Sachbuch über Big Data

Gefährliche Datenfusion

Auf einer Tafel hat ein Programmierer Elemente eines Algorithmus aufgemalt. Aufgenommen beim Advance Hackathon in Köln am 29.04.2012.
Die Autorin spricht vom "algorithmischen Wettrüsten". © picture alliance / Maximilian Schönherr
Von Vera Linß · 15.09.2014
Wie funktioniert Big Data? Entziehen sich die Hochleistungscomputer zunehmend unserer Kontrolle? Das Sachbuch "Sie wissen alles" macht zehn kluge Vorschläge, den profitablen Datenmissbrauch einzudämmen.
Ob Kulturwissenschaftler, Soziologen oder Philosophen – sie alle eint die Sorge um die Gefahren, die vom digitalen Datensammeln ausgehen. Was wirklich im tiefsten Innern der Computer abläuft, wissen sie allerdings selten. Wenn sich jetzt eine Expertin für künstliche Intelligenz mit einem Buch an die breite Öffentlichkeit wendet, ist deshalb die Hoffnung groß, endlich gut verständliche Einblicke in die Funktionsweise von Algorithmen zu erhalten, jenen bedrohlichen Programmen, die Big Data überhaupt erst zum Leben verhelfen.

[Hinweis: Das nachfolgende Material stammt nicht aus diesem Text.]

(** A name is inserted through the primary and listed through the
    replica; with the database mute the insert is committed and the
    handler then fails on the missing row. *)
Example replication_on_stub :
  (create_user "Ada" (start Up)).1
    = Return [("id", VInt 1); ("name", VStr "Ada")] ∧
  (get_users (create_user "Ada" (start Up)).2).1
    = Return [[("id", VInt 1); ("name", VStr "Ada")]] ∧
  events_of (create_user "Ada") (start Mute)
    = [EvConnect primary_pool; EvConnected primary_pool primary_pool;
       EvCursor primary_pool; EvCursorOpened primary_pool;
       EvExecute primary_pool insert_query [VStr "Ada"];
       EvFetchone primary_pool; EvCommit primary_pool;
       EvCursorClose primary_pool true;
       EvRelease primary_pool primary_pool true].
Proof. vm_compute. repeat split. Qed.

End ReplicationWitnesses.

(** ** The handlers in front of the coordinator *)

Section CitusTheorems.
Import Citus.
Context {W Conn Cur : Type} `{!Backend W Conn Cur}.
Implicit Types (w : world (W:=W) (Conn:=Conn) (Cur:=Cur)) (conn : Conn)
  (cur : Cur).

Local Ltac unfold_handlers :=
  unfold get_user, create_user, get_user_shard, get_user_shard_try,
    with_connection, with_cursor, with_, try_except, bind, call, log,
    lift, ret, raise.

Local Ltac run :=
  repeat (first [ progress simplify_eq/= | case_match ]).

(** X24.  [get_user] answers with the row fetched, and with the empty
    dictionary when there is no row (or an empty one): a user that is
    not there is not an error. *)
Theorem citus_get_user_row_or_empty uid w conn cur row d1 d2 d3 d4 d5 d6 :
  connect (db w) = (Return conn, d1) →
  cursor_enter conn d1 = (Return cur, d2) →
  execute cur select_user [VInt uid] d2 = (Return (), d3) →
  fetchone cur d3 = (Return row, d4) →
  cursor_exit cur false d4 = (Return (), d5) →
  connection_exit conn false d5 = (Return (), d6) →
  get_user uid w =
    (Return (match row with
             | Some (kv :: rest) => kv :: rest
             | _ => []
             end),
     {| db := d6;
        trace := trace w ++
          [EvConnect; EvConnected conn; EvCursor conn; EvCursorOpened cur;
           EvExecute cur select_user [VInt uid]; EvFetchone cur;
           EvCursorExit cur false; EvConnectionExit conn false] |}).
Proof.
  intros Hconnect Hcursor Hexecute Hfetch Hcursor_exit Hexit.
  unfold_handlers. rewrite Hconnect. simpl. rewrite Hcursor. simpl.
  rewrite Hexecute. simpl. rewrite Hfetch. simpl.
  rewrite Hcursor_exit. simpl. rewrite Hexit. simpl.
  rewrite <-!(assoc_L (++)). simpl.
  by destruct row as [[|kv rest]|].
Qed.

(** X25.  [create_user] never returns and never commits: subscripting
    the fetched row with [0] and the result with ["user_id"] raises
    before [commit] is reached, whatever the database answers. *)
Theorem citus_create_user_never_commits name email created_at w :
  (∃ e, (create_user name email created_at w).1 = Raise e) ∧
  Forall (λ ev, is_commit ev = false)
         (events_of (create_user name email created_at) w).
Proof.
  unfold events_of. unfold_handlers. unfold subscript, subscript_value.
  run; (split; [by eauto|]);
    rewrite <-?(assoc_L (++)), drop_app_length; by repeat constructor.
Qed.

(** X26.  [get_user_shard] lets no [psycopg.Error] out, wherever it
    arises: if it raises at all, what it raises is something else. *)
Theorem citus_get_user_shard_no_psycopg_error uid w :
  match (get_user_shard uid w).1 with
  | Return _ => True
  | Raise e => isinstance_psycopg_Error e = false
  end.
Proof.
  unfold get_user_shard, try_except.
  destruct (get_user_shard_try uid w) as [[answer|e] w']; simpl; [done|].
  by destruct (isinstance_psycopg_Error e) eqn:He.
Qed.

Yvonne Hofstetter hat diese Erwartungen voll und ganz erfüllt. Sie weiß, wovon sie spricht. Und das gibt ihrem Buch Autorität. Denn anders als viele Kritiker der Digitalisierung ist sie als Unternehmerin Teil des Datengeschäfts. Ihre Firma Teramark beliefert militärische und zivile Auftraggeber mit Software, die Informationen intelligent auswerten kann. Nachvollziehbar beschreibt Hofstetter die drei Stufen der sogenannten Datenfusion. Die Sammlung mithilfe hochleistungsfähiger Computer und die Analyse der Daten sind noch relativ ungefährlich verglichen mit Phase drei. Erst hier beginnen die Maschinen mithilfe von Algorithmen selbstständig Entscheidungen zu treffen und sich der Kontrolle der Menschen zu entziehen.

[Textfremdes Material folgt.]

Definition zeros (n : Z) : string :=
  string_of_list_ascii (repeat "0"%char (Z.to_nat n)).

Definition two_digits (n : Z) : string :=
  if n <? 10 then String "0" (PyStr.of_Z n) else PyStr.of_Z n.

Definition format_digits (d k : Z) : string :=
  let all := list_ascii_of_string (PyStr.of_Z d) in
  let ds := rev (strip_zeros (rev all)) in
  let nd := Z.of_nat (length ds) in
  let dp := k + Z.of_nat (length all) in
  if (dp <=? -4) || (16 <? dp)
  then
    let mant :=
      match ds with
      | [] => EmptyString
      | c :: [] => String c EmptyString
      | c :: rest => String c (String "." (string_of_list_ascii rest))
      end in
    let x := dp - 1 in
    let sign : string := if x <? 0 then "-" else "+" in
    (mant ++ "e" ++ sign ++ two_digits (Z.abs x))%string
  else if dp <=? 0
  then ("0." ++ zeros (- dp) ++ string_of_list_ascii ds)%string
  else if nd <=? dp
  then (string_of_list_ascii ds ++ zeros (dp - nd) ++ ".0")%string
  else (string_of_list_ascii (firstn (Z.to_nat dp) ds) ++ "." ++
        string_of_list_ascii (skipn (Z.to_nat dp) ds))%string.

(** A [spec_float] stands for a binary64 when its mantissa and exponent are
    the canonical ones; any other is read as the binary64 nearest to it. *)
Definition canonical (f : spec_float) : spec_float :=
  match f with
  | S754_finite s m e => binary_round prec emax s m e
  | _ => f
  end.

Definition repr (f : spec_float) : string :=
  match canonical f with
  | S754_nan => "nan"
  | S754_infinity s => if s then "-inf" else "inf"
  | S754_zero s => if s then "-0.0" else "0.0"
  | S754_finite s m e =>
      let '(num, den) := ratio m e in
      let '(d, k) := shortest 17 (S754_finite false m e) num den 1 in
      let sign : string := if s then "-" else "" in
      (sign ++ format_digits d k)%string
  end.

End PyFloat.

(** ** JSON values as the interpreter holds them *)

#[local] Set Warnings "-register-all".

Inductive value : Type :=
| VNone
| VBool (b : bool)
| VInt (n : Z)
| VFloat (f : spec_float)
| VStr (s : string)
| VList (items : list value)
| VDict (entries : list (string * value)).

(** Truth value of an object: [None], [False], zero, and the empty string,
    list and dict are false. *)
Definition truthy (v : value) : bool :=
  match v with
  | VNone => false
  | VBool b => b
  | VInt n => negb (n =? 0)
  | VFloat f => negb (PyFloat.is_zero f)
  | VStr s => negb (String.eqb s "")
  | VList items => match items with [] => false | _ => true end
  | VDict entries => match entries with [] => false | _ => true end
  end.

(** [a or b] *)
Definition py_or (a b : value) : value := if truthy a then a else b.

(** [d.get(k)] on the entries of a dict: [None] when the key is absent. *)
Fixpoint dict_get (entries : list (string * value)) (k : string) : value :=
  match entries with
  | [] => VNone
  | (k', v) :: rest => if String.eqb k' k then v else dict_get rest k
  end.

(** [x.get(k)]: only a dict has the method. *)
Definition get (x : value) (k : string) : result value :=
  match x with
  | VDict entries => Ok (dict_get entries k)
  | _ => Raise AttributeError
  end.

(** [repr(v)] and [str(v)]; they differ on a [str] only. *)
Fixpoint py_repr (v : value) : string :=
  match v with
  | VNone => "None"
  | VBool b => if b then "True" else "False"
  | VInt n => PyStr.of_Z n
  | VFloat f => PyFloat.repr f
  | VStr s => PyStr.repr s
  | VList items =>
      ("[" ++ PyStr.join ", " (map py_repr items) ++ "]")%string
  | VDict entries =>
      ("{" ++ PyStr.join ", "
                (map (fun kv => (PyStr.repr (fst kv) ++ ": " ++ py_repr (snd kv))%string)
                     entries) ++ "}")%string
  end.

Definition py_str (v : value) : string :=
  match v with
  | VStr s => s
  | _ => py_repr v
  end.

(** *** Numbers compared across [bool], [int] and [float] *)

Inductive number : Type :=
| NFinite (m e : Z)           (* m * 2^e *)
| NInfinite (neg : bool)
| NNaN.

Definition number_of (v : value) : option number :=
  match v with
  | VBool b => Some (NFinite (if b then 1 else 0) 0)
  | VInt n => Some (NFinite n 0)
  | VFloat (S754_zero _) => Some (NFinite 0 0)
  | VFloat (S754_finite s m e) => Some (NFinite (if s then Zneg m else Zpos m) e)
  | VFloat (S754_infinity s) => Some (NInfinite s)
  | VFloat S754_nan => Some NNaN
  | _ => None
  end.

(** Comparison of two numbers; [None] when one of them is a NaN. *)
Definition number_compare (a b : number) : option comparison :=
  match a, b with
  | NNaN, _ | _, NNaN => None
  | NInfinite s, NInfinite t =>
      Some (if s then (if t then Eq else Lt) else (if t then Gt else Eq))
  | NInfinite s, NFinite _ _ => Some (if s then Lt else Gt)
  | NFinite _ _, NInfinite t => Some (if t then Gt else Lt)
  | NFinite m e, NFinite n d =>
      let c := Z.min e d in
      Some (Z.compare (m * 2 ^ (e - c)) (n * 2 ^ (d - c)))
  end.

(** Pointwise and lexicographic comparison of two lists, and the test of
    the binding of a key, over the comparison of the elements. *)
Section Comparisons.
Context {A : Type} (eq : A -> A -> bool) (lt : A -> A -> result bool).

Fixpoint all2 (xs ys : list A) : bool :=
  match xs, ys with
  | [], [] => true
  | x :: xs', y :: ys' => eq x y && all2 xs' ys'
  | _, _ => false
  end.

Fixpoint lex (xs ys : list A) : result bool :=
  match xs, ys with
  | [], [] => Ok false
  | [], _ :: _ => Ok true
  | _ :: _, [] => Ok false
  | x :: xs', y :: ys' => if eq x y then lex xs' ys' else lt x y
  end.

Fixpoint binding_is (test : A -> bool) (k : string) (d : list (string * A)) : bool :=
  match d with
  | [] => false
  | (k', v) :: rest => if String.eqb k' k then test v else binding_is test k rest
  end.
End Comparisons.

(** The items of a list and the values of a dict are compared as the
    interpreter compares the items of a container: two items that are the
    same object are equal without [==] being asked.  Among the values
    decoded from JSON this matters for NaN alone, which is one object
    however often it is read and which [==] does not find equal to
    itself. *)
Definition is_nan (v : value) : bool :=
  match v with
  | VFloat S754_nan => true
  | _ => false
  end.

Definition same_or (eq : value -> value -> bool) (a b : value) : bool :=
  is_nan a && is_nan b || eq a b.

(** [a == b]: numbers by value, strings and lists pointwise, dicts as
    mappings (the same keys, bound to equal values, in any order). *)
Fixpoint py_eq (a b : value) : bool :=
  match a, b with
  | VNone, VNone => true
  | VStr s, VStr t => String.eqb s t
  | VList xs, VList ys => all2 (same_or py_eq) xs ys
  | VDict d, VDict d' =>
      (length d =? length d')%nat &&
      forallb (fun kv => let '(k, v) := kv in
                         binding_is (fun v' => same_or py_eq v v') k d') d &&
      forallb (fun kv' => let '(k', v') := kv' in
                          binding_is (fun v => same_or py_eq v v') k' d) d'
  | _, _ =>
      match number_of a, number_of b with
      | Some x, Some y =>
          match number_compare x y with Some Eq => true | _ => false end
      | _, _ => false
      end
  end.

(** [a < b]: defined between two strings, two numbers and two lists;
    anything else raises.  Two lists are compared at the first place where
    their items differ. *)
Fixpoint py_lt (a b : value) : result bool :=
  match a, b with
  | VStr s, VStr t => Ok (PyStr.ltb s t)
  | VList xs, VList ys => lex (same_or py_eq) py_lt xs ys
  | _, _ =>
      match number_of a, number_of b with
      | Some x, Some y =>
          Ok (match number_compare x y with Some Lt => true | _ => false end)
      | _, _ => Raise TypeError
      end
  end.

(** [float(v)] *)
Definition py_float (v : value) : result spec_float :=
  match v with
  | VBool b => PyFloat.of_Z (if b then 1 else 0)
  | VInt n => PyFloat.of_Z n
  | VFloat f => Ok f
  | VStr s => PyFloat.of_string s
  | VNone | VList _ | VDict _ => Raise TypeError
  end.

(** *** Hashable values as set elements

    A set holds one element per class of [==]: [True], [1] and [1.0] are
    the same element.  A finite number is kept as an odd mantissa and an
    exponent.  Lists and dicts are not hashable. *)

Inductive hkey : Type :=
| KNone
| KStr (s : string)
| KNum (m e : Z)
| KInf (neg : bool)
| KNaN.

Fixpoint odd_part (m : positive) (e : Z) : positive * Z :=
  match m with
  | xO m' => odd_part m' (e + 1)
  | _ => (m, e)
  end.

Definition knum (m e : Z) : hkey :=
  match m with
  | Z0 => KNum 0 0
  | Zpos p => let '(q, d) := odd_part p e in KNum (Zpos q) d
  | Zneg p => let '(q, d) := odd_part p e in KNum (Zneg q) d
  end.

Definition hash_key (v : value) : result hkey :=
  match v with
  | VNone => Ok KNone
  | VStr s => Ok (KStr s)
  | VList _ | VDict _ => Raise TypeError
  | _ =>
      match number_of v with
      | Some (NFinite m e) => Ok (knum m e)
      | Some (NInfinite s) => Ok (KInf s)
      | _ => Ok KNaN
      end
  end.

Algorithmisches Wettrüsten an der Börse
Wie das enden kann, hat bereits der Bankencrash 2008 gezeigt, als die "Risikomodelle der Wall-Street-Mathematiker" von der Realität eingeholt wurden und – ganz nebenbei – auch ahnungslose Sparer um ihre Existenz brachten. Das "algorithmische Wettrüsten" an der Börse ist für Hofstetter aber nur die Vorstufe dessen, was bald den Rest der Gesellschaft erreichen wird. Weil mit dem Internet der Dinge – all den intelligenten Gadgets, die wir zur Kommunikation und Selbstvermessung nutzen – die künstliche Intelligenz in den Alltag einzieht, kann ihr bald niemand mehr entkommen.

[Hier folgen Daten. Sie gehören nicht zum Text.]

(** C5 (as the code has it): with [model_end_elevation = e] the
    interpolant built at construction scales the file's changes by
    [|start - e| / |change[0] - change[last]|].  On a table with ascending
    times whose first and last change differ, a run of steps that brings
    the clock to the table's last time leaves the outlet at the rescaled
    value for the time at which the last of them started; the step that
    starts then returns and puts the outlet at
    [start + factor * change[last]].  That is [e] when the table starts at
    change 0 and its last change points from [start] towards [e]. *)
Theorem single_history_rescaled_end
    (w : World) (a : loc) (outlet_node : nat) (path : string)
    (rows : list (Q * Q)) (start e : Q) (dts : list Q) (dt : Q) :
  topography w = Some a →
  array_of w a !! outlet_node = Some start →
  files w !! path = Some (Table rows) →
  (2 ≤ length rows)%nat →
  (∀ b, bedrock w = Some b → b ≠ a ∧ is_Some (array_of w b !! outlet_node)) →
  ascending rows.*1 = true →
  ¬ (hd 0 rows.*2 == List.last rows.*2 0)%Q →
  in_range (interp1d rows.*1 rows.*2) 0 dts = true →
  (elapsed 0 dts == List.last rows.*1 0)%Q →
  let scaling_factor :=
    (Qabs (start - e) / Qabs (hd 0 rows.*2 - List.last rows.*2 0))%Q in
  ∃ h s0 s z1,
    S.__init__ outlet_node None (Some path) (Some e) w = (Return h, w)
    ∧ S.outlet_elevation_obj h
      = Some (interp1d rows.*1 (map (λ c, scaling_factor * c + start)%Q rows.*2))
    ∧ run_steps S.run_one_step dts (mkState h w) = (Return tt, s0)
    ∧ S.model_time (self s0) = elapsed 0 dts
    ∧ (∀ dts0 dt0, dts = dts0 ++ [dt0] →
         ∃ z0 c0,
           array_of (world s0) a !! outlet_node = Some z0
           ∧ interp1d_call (interp1d rows.*1 rows.*2) (elapsed 0 dts0) = Return c0
           ∧ (z0 == start + scaling_factor * c0)%Q)
    ∧ S.run_one_step dt s0 = (Return tt, s)
    ∧ S.model_time (self s) = (elapsed 0 dts + dt)%Q
    ∧ array_of (world s) a !! outlet_node = Some z1
    ∧ (z1 == start + scaling_factor * List.last rows.*2 0)%Q
    ∧ ((hd 0 rows.*2 == 0)%Q → (0 <= (e - start) * List.last rows.*2 0)%Q →
       (z1 == e)%Q).
Proof.
  intros Htopo Hz Hfile Hrows Hbed Hasc Hne Hin Hend sf.
  pose proof (S_init_history w a outlet_node path rows start (Some e)
                Htopo Hz Hfile Hrows) as Hinit.
  fold sf in Hinit.
  set (f := lift_knot sf start <$> interp1d rows.*1 rows.*2) in *.
  set (h := S.mkHandler 0 outlet_node a None (Some f)) in *.
  pose proof Hin as Hraw.
  rewrite <- (in_range_affine sf start) in Hin. fold f in Hin.
  destruct (S_history_steps f dts h w eq_refl (mk_is_Some _ _ Hz) Hbed Hin)
    as ([h0 w0] & Hrun & Hself & Hgrid & [z0 Hz0] & Hb0).
  simpl in Hself, Hgrid, Hz0, Hb0. subst h0.
  pose proof (interp1d_call_affine sf start (interp1d rows.*1 rows.*2)
                (elapsed 0 dts)) as Haff.
  assert (interp1d_call (interp1d rows.*1 rows.*2) (elapsed 0 dts)
          = Return (List.last rows.*2 0%Q)) as Hcall.
  { rewrite (interp1d_ascending rows Hasc).
    apply interp1d_call_last; try done. intros ->. simpl in Hrows. lia. }
  rewrite Hcall in Haff.
  destruct Haff as (v & Hv & Hvc). fold f in Hv.
  set (h0 := S.mkHandler (elapsed 0 dts) outlet_node a None (Some f)) in *.
  destruct (S_history_step h0 w0 dt z0 v f eq_refl Hz0 Hv)
    as (s & Hstep & Hs & _ & Hz1 & _).
  { intros b Hb. unfold bedrock in *. rewrite Hgrid in Hb.
    split; [by apply Hbed|by apply Hb0]. }
  simpl in Hs, Hz1.
  exists h, (mkState h0 w0), s, (z0 - (z0 - v))%Q.
  unfold affine in Hvc.
  split_and!; try done.
  - simpl. f_equal. symmetry. apply interp1d_affine.
  - intros dts0 dt0 ->. simpl.
    rewrite in_range_app in Hin. apply andb_prop in Hin as [Hin0 Hin1].
    simpl in Hin1. apply andb_prop in Hin1 as [Hdef _].
    destruct (S_history_steps f dts0 h w eq_refl (mk_is_Some _ _ Hz) Hbed Hin0)
      as ([h1 w1] & Hrun1 & Hself1 & Hgrid1 & [zv Hzv] & Hb1).
    simpl in Hself1, Hgrid1, Hzv, Hb1. subst h1.
    pose proof (interp1d_call_affine sf start (interp1d rows.*1 rows.*2)
                  (elapsed 0 dts0)) as Haff0.
    fold f in Haff0. unfold defined_at in Hdef.
    destruct (interp1d_call (interp1d rows.*1 rows.*2) (elapsed 0 dts0))
      as [c0|] eqn:Hc0; [|by rewrite Haff0 in Hdef].
    destruct Haff0 as (v0 & Hv0 & Hvc0). unfold affine in Hvc0.
    set (h1 := S.mkHandler (elapsed 0 dts0) outlet_node a None (Some f)) in *.
    destruct (S_history_step h1 w1 dt0 zv v0 f eq_refl Hzv Hv0)
      as (s1 & Hstep1 & _ & _ & Hz1' & _).
    { intros b Hb. unfold bedrock in *. rewrite Hgrid1 in Hb.
      split; [by apply Hbed|by apply Hb1]. }
    rewrite (run_steps_app _ _ _ _ _ Hrun1) in Hrun.
    simpl in Hrun. unfold mbind, M_bind in Hrun. rewrite Hstep1 in Hrun.
    simpl in Hrun. injection Hrun as ->. simpl in Hz1'.
    exists (zv - (zv - v0))%Q, c0. split_and!; [done..|]. lra.
  - by rewrite Hs.
  - lra.
  - intros Hc0 Hdir.
    assert (¬ (List.last rows.*2 0 == 0)%Q) as Hcl.
    { intros Hcl. apply Hne. by rewrite Hc0, Hcl. }
    pose proof (rescale_hits_end start e _ _ Hc0 Hcl Hdir) as Hhit.
    fold sf in Hhit. lra.
Qed.

Lemma single_history_rescaled_end_witness :
  let scaling_factor :=
    (Qabs (0 - -20) / Qabs (hd 0 ramp.*2 - List.last ramp.*2 0))%Q in
  ∃ h s0 s z1,
    S.__init__ 0 None (Some "ramp.txt") (Some (-20)%Q) raster5_with_ramp
    = (Return h, raster5_with_ramp)
    ∧ S.outlet_elevation_obj h
      = Some (interp1d ramp.*1 (map (λ c, scaling_factor * c + 0)%Q ramp.*2))
    ∧ run_steps S.run_one_step [5; 5]%Q (mkState h raster5_with_ramp) = (Return tt, s0)
    ∧ S.model_time (self s0) = elapsed 0 [5; 5]%Q
    ∧ (∀ dts0 dt0, [5; 5]%Q = dts0 ++ [dt0] →
         ∃ z0 c0,
           array_of (world s0) 1%positive !! 0%nat = Some z0
           ∧ interp1d_call (interp1d ramp.*1 ramp.*2) (elapsed 0 dts0) = Return c0
           ∧ (z0 == 0 + scaling_factor * c0)%Q)
    ∧ S.run_one_step 5 s0 = (Return tt, s)
    ∧ S.model_time (self s) = (elapsed 0 [5; 5]%Q + 5)%Q
    ∧ array_of (world s) 1%positive !! 0%nat = Some z1
    ∧ (z1 == 0 + scaling_factor * List.last ramp.*2 0)%Q
    ∧ ((hd 0 ramp.*2 == 0)%Q → (0 <= (-20 - 0) * List.last ramp.*2 0)%Q →
       (z1 == -20)%Q).
Proof.
  apply (single_history_rescaled_end raster5_with_ramp 1%positive 0 "ramp.txt"
           ramp 0%Q (-20)%Q [5; 5]%Q 5%Q).
  - reflexivity.
  - reflexivity.
  - reflexivity.
  - simpl. lia.
  - intros b Hb. vm_compute in Hb. discriminate Hb.
  - reflexivity.
  - vm_compute. intros H. discriminate H.
  - vm_compute. reflexivity.
  - vm_compute. reflexivity.
Defined.

(** C5 as stated fails in three ways, each from start elevation 0.  On
    the ramp table rescaled to end at -20, two steps of 5 bring the clock
    to the table's last time 10, and the outlet stands at -10, the rescaled
    value for time 5.  On a table that goes from change 5 to change -5,
    rescaled to end at -20, the step that starts at time 10 puts the outlet
    at -10.  On the ramp table, which falls, an end elevation of 20 makes
    that step put the outlet at -20. *)
Lemma single_history_rescaled_end_counterexample :
  (∃ h s z1,
     S.__init__ 0 None (Some "ramp.txt") (Some (-20)%Q) raster5_with_ramp
     = (Return h, raster5_with_ramp)
     ∧ run_steps S.run_one_step [5; 5]%Q (mkState h raster5_with_ramp) = (Return tt, s)
     ∧ (S.model_time (self s) == List.last ramp.*1 0)%Q
     ∧ array_of (world s) 1%positive !! 0%nat = Some z1
     ∧ (z1 == -10)%Q
     ∧ ¬ (z1 == -20)%Q)
  ∧ (∃ h s z1,
       S.__init__ 0 None (Some "offset.txt") (Some (-20)%Q) raster5_with_offset_ramp
       = (Return h, raster5_with_offset_ramp)
       ∧ run_steps S.run_one_step [5; 5; 5]%Q (mkState h raster5_with_offset_ramp)
         = (Return tt, s)
       ∧ array_of (world s) 1%positive !! 0%nat = Some z1
       ∧ (z1 == -10)%Q
       ∧ ¬ (z1 == -20)%Q)
  ∧ (∃ h s z1,
       S.__init__ 0 None (Some "ramp.txt") (Some 20%Q) raster5_with_ramp
       = (Return h, raster5_with_ramp)
       ∧ run_steps S.run_one_step [5; 5; 5]%Q (mkState h raster5_with_ramp)
         = (Return tt, s)
       ∧ array_of (world s) 1%positive !! 0%nat = Some z1
       ∧ (z1 == -20)%Q
       ∧ ¬ (z1 == 20)%Q).
Proof.
  split_and!.
  - eexists _, _, _. split_and!.
    + vm_compute. reflexivity.
    + vm_compute. reflexivity.
    + vm_compute. reflexivity.
    + vm_compute. reflexivity.
    + vm_compute. reflexivity.
    + vm_compute. intros H. discriminate H.
  - eexists _, _, _. split_and!.
    + vm_compute. reflexivity.
    + vm_compute. reflexivity.
    + vm_compute. reflexivity.
    + vm_compute. reflexivity.
    + vm_compute. intros H. discriminate H.
  - eexists _, _, _. split_and!.
    + vm_compute. reflexivity.
    + vm_compute. reflexivity.
    + vm_compute. reflexivity.
    + vm_compute. reflexivity.
    + vm_compute. intros H. discriminate H.
Qed.

(** C10: a step of the single-node handler, returning or raising, leaves
    the grid's field table, its node status and the files as they were,
    changes no array other than those of the elevation and bedrock
    fields, changes no entry other than the outlet node's in any array,
    and resizes nothing. *)
Theorem single_step_frame (dt : Q) (s : State S.Handler) :
  topography (world s) = Some (S.z (self s)) →
  grid (world (S.run_one_step dt s).2) = grid (world s)
  ∧ files (world (S.run_one_step dt s).2) = files (world s)
  ∧ (∀ a, topography (world s) ≠ Some a → bedrock (world s) ≠ Some a →
       arrays (world (S.run_one_step dt s).2) !! a = arrays (world s) !! a)
  ∧ (∀ a i, i ≠ S.outlet_node (self s) →
       array_of (world (S.run_one_step dt s).2) a !! i = array_of (world s) a !! i)
  ∧ (∀ a, length (array_of (world (S.run_one_step dt s).2) a)
          = length (array_of (world s) a))
  ∧ S.outlet_node (self (S.run_one_step dt s).2) = S.outlet_node (self s)
  ∧ S.z (self (S.run_one_step dt s).2) = S.z (self s).
Proof.
  intros Htopo.
  destruct (S_step_invariant dt s) as (Ht & Ho & Hz & _).
  destruct Ht as [Hg Hf Hlen Harr Hent].
  split_and!; try done.
  intros a Ha Hb. apply Harr. intros [->|Hb']; [by rewrite Htopo in Ha|done].
Qed.

Lemma single_step_frame_witness :
  let s := mkState (S.mkHandler 0 7 1%positive (Some (-1 # 10)%Q) None) layered5 in
  grid (world (S.run_one_step 10 s).2) = grid (world s)
  ∧ files (world (S.run_one_step 10 s).2) = files (world s)
  ∧ (∀ a, topography (world s) ≠ Some a → bedrock (world s) ≠ Some a →
       arrays (world (S.run_one_step 10 s).2) !! a = arrays (world s) !! a)
  ∧ (∀ a i, i ≠ S.outlet_node (self s) →
       array_of (world (S.run_one_step 10 s).2) a !! i = array_of (world s) a !! i)
  ∧ (∀ a, length (array_of (world (S.run_one_step 10 s).2) a)
          = length (array_of (world s) a))
  ∧ S.outlet_node (self (S.run_one_step 10 s).2) = S.outlet_node (self s)
  ∧ S.z (self (S.run_one_step 10 s).2) = S.z (self s).
Proof.
  intros s. apply (single_step_frame 10 s). reflexivity.
Defined.

(** ** [ClosedNodeBaselevelHandler.run_one_step] *)

Lemma C_step_invariant dt (s : State C.Handler) :
  wp (C.run_one_step dt)
     (λ r s',
        touches (λ a, a = C.z (self s) ∨ bedrock (world s) = Some a)
                (λ i, C.nodes_to_lower (self s) !! i = Some true)
                (world s) (world s')
        ∧ self s' = C.advance_time dt (self s)) s.
Proof.
  destruct s as [h w]. unfold C.run_one_step. wp_run.
  all: split_and!; try done; touches_chain.
Qed.

Lemma C_step_offset (dt : Q) (s : State C.Handler) (b : loc) (i : nat) (zv bv : Q) :
  bedrock (world s) = Some b →
  C.nodes_to_lower (self s) !! i = Some true →
  array_of (world s) (C.z (self s)) !! i = Some zv →
  array_of (world s) b !! i = Some bv →
  wp (C.run_one_step dt)
     (λ _ s', ∃ zv' bv',
        array_of (world s') (C.z (self s)) !! i = Some zv'
        ∧ array_of (world s') b !! i = Some bv'
        ∧ (zv' - zv == bv' - bv)%Q) s.
Proof.
  destruct s as [h w]. simpl. unfold bedrock. intros Hb Hm Hz Hbv.
  unfold C.run_one_step. wp_run; simplify_eq/=; same_lhs.
  all: try (eexists _, _; split_and!; [done..|lra]).
  all: match goal with
       | |- context [map ?g (select ?m ?l)] => set (tc := map g (select m l)) in *
       | H : context [map ?g (select ?m ?l)] |- _ =>
           set (tc := map g (select m l)) in *
       end.
  all: assert (length tc = count (C.nodes_to_lower h)) as Htc
         by (subst tc; by rewrite length_map, length_select).
  all: rewrite !array_of_store in *.
  all: destruct (decide (b = C.z h)) as [->|Hne]; simplify_eq.
  all: rewrite ?length_assign, ?length_zip_with in *.
  all: rewrite ?length_select in * by (by rewrite ?length_assign).
  all: try lia.
  all: repeat first [rewrite decide_True by congruence
                    |rewrite decide_False by congruence].
  all: clearbody tc.
  - destruct (lookup_assign_sub (C.nodes_to_lower h) tc _ i zv Hz) as (v1 & Hv1 & _).
    destruct (lookup_assign_sub (C.nodes_to_lower h) tc _ i v1 Hv1) as (v2 & Hv2 & _).
    exists v2, v2. split_and!; [done..|lra].
  - destruct (lookup_assign_sub (C.nodes_to_lower h) tc _ i zv Hz) as (v1 & Hv1 & Hq1).
    destruct (lookup_assign_sub (C.nodes_to_lower h) tc _ i bv Hbv) as (v2 & Hv2 & Hq2).
    exists v1, v2. split_and!; [done..|lra].
Qed.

Mit klaren Worten benennt die Expertin die Verantwortlichen für diese Krise: Eine verfehlte Industriepolitik habe dazu geführt, dass zur Jahrtausendwende Spitzentechnologen aus dem staatlich überwachten Rüstungsbereich abgewandert sind – erst in die Finanzwirtschaft, dann in Internetunternehmen, wo ihre Ideen unkontrolliert "wucherten". Die größte Gefahr aber ist aus ihrer Sicht die Unwissenheit darüber, wie einflussreich die sind, die künstliche Intelligenz programmieren und nutzen.
Perfide Finanzprodukte
Das perfideste Beispiel, das Yvonne Hofstetter anführt, ist ein Finanzprodukt der Deutschen Bank. Hier haben Anleger auf den frühen Tod von Menschen gewettet, die dafür regelmäßig getrackt wurden. Wegen moralischer Bedenken wurde das Produkt eingestellt. Diese Art von Selbstregulierung dürfte allerdings die Ausnahme sein, weshalb Hofstetter zehn kluge Vorschläge macht, wie dem profitablen Missbrauch von Daten entgegenzuwirken ist. "Den Staat professionalisieren" scheint der Wichtigste zu sein. Dabei kann ihr aufklärerisches Buch helfen und die dringende Debatte darüber befördern, welche Gesetze die Fremdbestimmung des Menschen durch Big Data verhindern können.

Yvonne Hofstetter: Sie wissen alles. Wie intelligente Maschinen in unser Leben eindringen und warum wir für unsere Freiheit kämpfen müssen.